In truth, some energy bars are good, and some aren’t. It depends on the company involved and the benefits you need.
According to ABC News, “There are very few standards placed on nutrition bars. In 2001, an independent testing company analyzed energy bars and found that 60 percent of the bars tested failed to meet label claims concerning calories, carbohydrates, fat, protein, sugars, and other ingredients.”
The good news is that there's plenty of news and reviews on bars. For example, Prevention has suggested five different options: ProBar Fruition Strawberry, Granola Girls Bear Naked Grain-Ola Tropical Fruit, Cliff C Apple, Kind Fruit & Nut Delight, and Lärabar Banana Bread.
But it’s important to know how to do your own research in the way of energy bars. Experts say that there are seven things that you should look for when it comes to choosing that perfect bar.
Here’s the list.
- Whole Grains
One thing to look for in an energy bar is whole-grain oats. According to Fit Day, these are found in many energy bars. They offer a good source of both carbs and fiber, which add to satiety, or a sense of fullness. That said, the experts at Fit Day say to be aware that wheat flour and whole-wheat flour are not the same. Wheat flour without the “whole” in front of it is said to be another way of saying “white flour.”
- Protein
- Nuts and Seeds
- Sugar and Fiber
It’s no secret that energy bars can be a great way to pack in the protein. That said, you may not need as much protein as an energy bar offers.
According to Runner’s World, you don’t need an energy bar that contains a massive amount of protein, like 30 grams. However, finding a bar with a moderate amount of protein can be a good thing. Experts say that this can make you feel more satisfied. And if you’re looking for a post-workout option, Runner’s World says to consider a bar with between six and 20 grams of protein. This can help you to recover from exercise.
Nuts and seeds were once considered a fattening treat. But these days, they’re said to possess potent health benefits.
According to Fit Day, nuts and seeds contain three important nutrients: “good fats,” protein and fiber. In other words, fat in energy bars that contain nuts and seeds is good because nuts and seeds contain beneficial types of fats. So go ahead, load up on these natural finds. As long as you’re not allergic, your body will love it.
The ultimate energy bar will contain fewer grams of sugar and a greater amount of fiber. According to SF Gate, this is why you should steer clear of energy bars that contain both a lot of sugar and not much fiber. SF Gate reports that the American Dietetic Association recommends looking for servings that contain no more than 18 grams of sugar.
- Fortification
- Meal Replacement Vs. Snack
When it comes to energy bars, it’s important to keep nutrition in mind. This means looking for a bar with appropriate fortification.
"Some are not much different than candy bars, but they should have less sugar and less fat," nutritionist Heidi Skolnik tells ABC News. "You really have to look at the label.
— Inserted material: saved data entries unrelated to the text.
(** ** The state invariant *)

Lemma values_set_In (m : JsMap.t) (k v x : string) :
  In x (JsMap.values (JsMap.set m k v)) -> x = v \/ In x (JsMap.values m).
Proof.
  induction m as [|[k' v'] m IH]; cbn.
  - intros [<-|[]]. now left.
  - destruct (k' =? k); cbn.
    + intros [<-|H]; auto.
    + intros [<-|H]; auto. destruct (IH H); auto.
Qed.

Lemma keys_set_In (m : JsMap.t) (k v x : string) :
  In x (JsMap.keys (JsMap.set m k v)) -> x = k \/ In x (JsMap.keys m).
Proof.
  induction m as [|[k' v'] m IH]; cbn.
  - intros [<-|[]]. now left.
  - destruct (k' =? k); cbn.
    + intros [<-|H]; auto.
    + intros [<-|H]; auto. destruct (IH H); auto.
Qed.

Lemma NoDup_keys_set (m : JsMap.t) (k v : string) :
  NoDup (JsMap.keys m) -> NoDup (JsMap.keys (JsMap.set m k v)).
Proof.
  induction m as [|[k' v'] m IH]; cbn; intros Hnd.
  - constructor; [intros []|constructor].
  - inversion Hnd as [|? ? Hk Hm]; subst.
    destruct (String.eqb_spec k' k) as [->|Hne]; cbn.
    + now constructor.
    + constructor; [|now apply IH].
      intros Hin. apply keys_set_In in Hin. destruct Hin; auto.
Qed.

Lemma NoDup_values_set (m : JsMap.t) (k v : string) :
  NoDup (JsMap.values m) -> ~ In v (JsMap.values m) ->
  NoDup (JsMap.values (JsMap.set m k v)).
Proof.
  induction m as [|[k' v'] m IH]; cbn; intros Hnd Hv.
  - constructor; [intros []|constructor].
  - inversion Hnd as [|? ? Hk Hm]; subst.
    destruct (k' =? k); cbn.
    + constructor; auto.
    + constructor; [|apply IH; auto].
      intros Hin. apply values_set_In in Hin. destruct Hin as [->|Hin]; auto.
Qed.

Lemma delete_incl (m : JsMap.t) (k : string) : incl (JsMap.delete m k) m.
Proof.
  induction m as [|[k' v'] m IH]; cbn; [easy|].
  destruct (k' =? k).
  - now apply incl_tl.
  - apply incl_cons; [now left|now apply incl_tl].
Qed.

Lemma NoDup_map_delete {B} (f : string * string -> B) (m : JsMap.t) (k : string) :
  NoDup (map f m) -> NoDup (map f (JsMap.delete m k)).
Proof.
  induction m as [|[k' v'] m IH]; cbn; intros Hnd; [constructor|].
  inversion Hnd as [|? ? Hk Hm]; subst.
  destruct (k' =? k); [assumption|]. cbn. constructor; [|now apply IH].
  intros Hin. apply Hk. apply in_map_iff in Hin as [x [<- Hx]].
  apply in_map. now apply (delete_incl m k).
Qed.

Lemma directory_ok_set (m : JsMap.t) (k v : string) :
  directory_ok m -> truthy v = true -> ~ In v (JsMap.values m) ->
  directory_ok (JsMap.set m k v).
Proof.
  intros (Hk & Hv & Ht) Htv Hnv. repeat split.
  - now apply NoDup_keys_set.
  - now apply NoDup_values_set.
  - apply Forall_forall. intros x Hx. apply values_set_In in Hx as [->|Hx]; auto.
    now apply (proj1 (Forall_forall _ _) Ht).
Qed.

Lemma directory_ok_delete (m : JsMap.t) (k : string) :
  directory_ok m -> directory_ok (JsMap.delete m k).
Proof.
  intros (Hk & Hv & Ht). repeat split.
  - now apply NoDup_map_delete.
  - now apply NoDup_map_delete.
  - apply Forall_forall. intros x Hx.
    apply (proj1 (Forall_forall _ _) Ht).
    apply in_map_iff in Hx as [e [<- He]]. apply in_map.
    now apply (delete_incl m k).
Qed.

Lemma sendMessage_preserves (env : Env) (message : Draft) (w : World) :
  userSocketMap (world (sendMessage env message w)) = userSocketMap w
  /\ listeners (world (sendMessage env message w)) = listeners w
  /\ (db_ok (db w) -> db_ok (db (world (sendMessage env message w)))).
Proof.
  rewrite sendMessage_run. cbv zeta.
  direct_cases env message; cbn; repeat split; auto;
    intros; now apply db_ok_insert.
Qed.

Lemma sendMessageOnChannel_preserves (env : Env) (message : ChannelDraft)
      (w : World) :
  userSocketMap (world (sendMessageOnChannel env message w)) = userSocketMap w
  /\ listeners (world (sendMessageOnChannel env message w)) = listeners w
  /\ (db_ok (db w) -> db_ok (db (world (sendMessageOnChannel env message w)))).
Proof.
  rewrite sendMessageOnChannel_run. cbv zeta.
  channel_cases env message cid; cbn; repeat split; auto;
    intros; now apply db_ok_insert.
Qed.

Lemma receive_run (env : Env) (sid : string) (e : ClientEvent) (w : World) :
  receive env sid e w =
  if registered w sid (event_name e) then
    match e with
    | EvSendMessage message => sendMessage env message w
    | EvSendMessageOnChannel message => sendMessageOnChannel env message w
    | EvDisconnect => disconnect sid w
    end
  else mkRun (Return tt) w [].
Proof.
  unfold receive, bind, get_world. cbn [outcome world trace app].
  destruct (registered w sid (event_name e)); [|reflexivity].
  destruct e as [message|message|];
    match goal with |- context [outcome ?r] => now destruct r end.
Qed.

Lemma handle_ok (env : Env) (i : Input) (seen : list string) (w : World) :
  fresh_sockets seen [(env, i)] -> world_ok seen w ->
  world_ok (seen_after seen [(env, i)]) (world (handle env i w)).
Proof.
  intros Hf (Hd & Hi & Hdb). destruct i as [s|sid e]; cbn [handle seen_after].
  - destruct Hf as (Ht & Hn & _). rewrite connection_world.
    unfold world_ok. cbn [userSocketMap db].
    destruct (handshake_userId s) as [u|]; [destruct (truthy u)|].
    + split; [|split; [|exact Hdb]].
      * apply directory_ok_set; auto.
      * intros x Hx. apply values_set_In in Hx as [->|Hx]; [now left|].
        right. now apply Hi.
    + split; [exact Hd|split; [now apply incl_tl|exact Hdb]].
    + split; [exact Hd|split; [now apply incl_tl|exact Hdb]].
  - rewrite receive_run.
    destruct (registered w sid (event_name e));
      [|split; [exact Hd|split; [exact Hi|exact Hdb]]].
    destruct e as [message|message|].
    + destruct (sendMessage_preserves env message w) as (Em & _ & Hok).
      unfold world_ok. rewrite Em. auto.
    + destruct (sendMessageOnChannel_preserves env message w) as (Em & _ & Hok).
      unfold world_ok. rewrite Em. auto.
    + rewrite disconnect_world.
      destruct (first_user_of (userSocketMap w) sid) as [u|];
        [|split; [exact Hd|split; [exact Hi|exact Hdb]]].
      unfold world_ok. cbn. split; [|split; [|exact Hdb]].
      * now apply directory_ok_delete.
      * intros x Hx. apply Hi. apply in_map_iff in Hx as [en [<- Hen]].
        apply in_map. now apply (delete_incl (userSocketMap w) u).
Qed.

(** The invariant holds along every sequence of inputs whose connections
    carry fresh socket ids. *)
Lemma serve_ok (inputs : list (Env * Input)) :
  forall (seen : list string) (w : World),
    fresh_sockets seen inputs -> world_ok seen w ->
    world_ok (seen_after seen inputs) (world (serve inputs w)).
Proof.
  induction inputs as [|[env i] rest IH]; intros seen w Hf Hw; [exact Hw|].
  cbn [serve]. unfold bind. cbn [outcome world trace].
  assert (Ho : outcome (handle env i w) = Return tt).
  { destruct i as [s|sid e]; cbn [handle].
    - unfold connection. destruct (handshake_userId s) as [u|];
        [destruct (truthy u)|]; reflexivity.
    - rewrite receive_run.
      destruct (registered w sid (event_name e)); [|reflexivity].
      destruct e.
      + now rewrite sendMessage_run; cbv zeta;
          repeat match goal with |- context [match ?x with _ => _ end] =>
                                 destruct x end.
      + now rewrite sendMessageOnChannel_run; cbv zeta;
          repeat match goal with |- context [match ?x with _ => _ end] =>
                                 destruct x end.
      + unfold disconnect, bind. cbn.
        destruct (first_user_of (userSocketMap w) sid); reflexivity. }
  rewrite Ho. cbn [world].
  assert (H1 : world_ok (seen_after seen [(env, i)]) (world (handle env i w))).
  { apply handle_ok; auto. destruct i; cbn in *; tauto. }
  destruct i as [s|sid e]; cbn [seen_after fresh_sockets] in *;
    apply IH; auto; tauto.
Qed.

(** ** Direct delivery *)

Lemma same_socket_same_user (m : JsMap.t) (a b s : string) :
  NoDup (JsMap.values m) -> In (a, s) m -> In (b, s) m -> a = b.
Proof.
  induction m as [|[k v] m IH]; cbn; [easy|].
  intros Hnd Ha Hb. inversion Hnd as [|? ? Hv Hm]; subst.
  destruct Ha as [Ha|Ha], Hb as [Hb|Hb].
  - congruence.
  - injection Ha as -> ->. exfalso. apply Hv.
    now apply (in_map snd) in Hb.
  - injection Hb as -> ->. exfalso. apply Hv.
    now apply (in_map snd) in Ha.
  - now apply IH.
Qed.

Lemma bound_socket_truthy (m : JsMap.t) (k s : string) :
  directory_ok m -> JsMap.get m k = Some s -> truthy s = true.
Proof.
  intros (_ & _ & Ht) Hg. apply get_In in Hg.
  apply (proj1 (Forall_forall _ _) Ht). now apply (in_map snd) in Hg.
Qed.

Lemma populate_id (d : Db) (p : string) (m : MessageData) :
  data_id (populate d p m) = data_id m.
Proof.
  unfold populate. destruct (p =? "sender"); [reflexivity|].
  destruct (p =? "receiver"); reflexivity.
Qed.

Lemma reread_id (d : Db) (paths : list string) (doc : MessageDoc) :
  data_id (reread d paths doc) = msg_id doc.
Proof.
  unfold reread. change (msg_id doc) with (data_id (unpopulated doc)).
  generalize (unpopulated doc). induction paths as [|p ps IH]; intros m; cbn.
  - reflexivity.
  - now rewrite IH, populate_id.
Qed.



Lemma handle_returns (env : Env) (i : Input) (w : World) :
  outcome (handle env i w) = Return tt.
Proof.
  destruct i as [s|sid e]; cbn [handle].
  - unfold connection. destruct (handshake_userId s) as [u|];
      [destruct (truthy u)|]; reflexivity.
  - rewrite receive_run.
    destruct (registered w sid (event_name e)); [|reflexivity].
    destruct e as [message|message|].
    + rewrite sendMessage_run. cbv zeta. direct_cases env message; reflexivity.
    + rewrite sendMessageOnChannel_run. cbv zeta.
      channel_cases env message cid; reflexivity.
    + unfold disconnect, bind. cbn.
      destruct (first_user_of (userSocketMap w) sid); reflexivity.
Qed.

(** ** The handler across its awaits *)

Lemma sendMessage_interleaved_alone (env : Env) (message : Draft) (w : World) :
  sendMessage_interleaved env message (handled []) (handled []) (handled []) w
  = sendMessage env message w.
Proof.
  rewrite sendMessage_interleaved_run, sendMessage_run. reflexivity.
Qed.

Lemma handle_appends (env : Env) (i : Input) (w : World) :
  exists added,
    messages (db (world (handle env i w))) = messages (db w) ++ added.
Proof.
  assert (Hsame : exists added, messages (db w) = messages (db w) ++ added)
    by (exists []; now rewrite app_nil_r).
  destruct i as [s|sid e]; cbn [handle].
  - now rewrite connection_world.
  - rewrite receive_run.
    destruct (registered w sid (event_name e)); [|exact Hsame].
    destruct e as [message|message|].
    + rewrite sendMessage_run. cbv zeta.
      direct_cases env message; cbn; try exact Hsame; eexists; reflexivity.
    + rewrite sendMessageOnChannel_run. cbv zeta.
      channel_cases env message cid; cbn; try exact Hsame; eexists; reflexivity.
    + rewrite disconnect_world.
      destruct (first_user_of (userSocketMap w) sid); exact Hsame.
Qed.

Lemma handle_db_ok (env : Env) (i : Input) (w : World) :
  db_ok (db w) -> db_ok (db (world (handle env i w))).
Proof.
  intros Hok. destruct i as [s|sid e]; cbn [handle].
  - now rewrite connection_world.
  - rewrite receive_run.
    destruct (registered w sid (event_name e)); [|exact Hok].
    destruct e as [message|message|].
    + now apply sendMessage_preserves.
    + now apply sendMessageOnChannel_preserves.
    + rewrite disconnect_world.
      destruct (first_user_of (userSocketMap w) sid); exact Hok.
Qed.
Energy bars are simply a portable way to deliver energy in the form of calories."
While Skolnik says that energy bars can be helpful, she says to use caution in eating more than one bar a day. This can pack in too many nutrients.
"Bars contain fortified nutrients, which if you have an energy bar, eight ounces of fortified orange juice and a multivitamin for breakfast, you have already overshot many of your nutrient needs for the day," she adds. "And you can have too many vitamins. Too much vitamin A can lead to liver damage."
Remember this when you’re making your choice. After all, your goal is to promote and protect your health, not harm it.
Generally speaking, there are two types of energy bars -- meal replacements and snacks. Knowing the difference is important.
According to Spark People, meal replacement bars can be used to replace lunch, ideally. And this quick replacement can become all-encompassing by adding veggies and a dairy product. This kind of bar should contain between two and three hundred calories and three grams of fiber or more. Plus, you don’t want it to contain more than 30 percent of your recommended daily allowance of vitamins and minerals (which goes along with what we just told you in the way of fortification). The breakdown should be about 20-40 grams of carbs, 10-23 grams of protein, and 10 or fewer grams of fat.
That said, finding a snack bar is a different story. According to Spark People, snack bars should be used to keep you both full and energized between meals. These should contain 100-200 calories and one gram of fiber or more. They should have fewer than 15 grams of sugar and 20 percent or less of the recommended daily amount of vitamins and minerals. This all breaks down to 10 to 25 grams of carbs, five to 15 grams of protein and seven or fewer grams of fat.
- Additives
You need to know exactly what’s in the bar you choose when it comes to additives. According to Spark People, some of these additives can be herbal or weight-loss promoting agents. And because laws regulating these additives don't exist, they can interact with medications and cause side effects. So know exactly what’s in the bar you choose. Ask your doctor or pharmacist about unfamiliar ingredients. This is the best way to protect your health.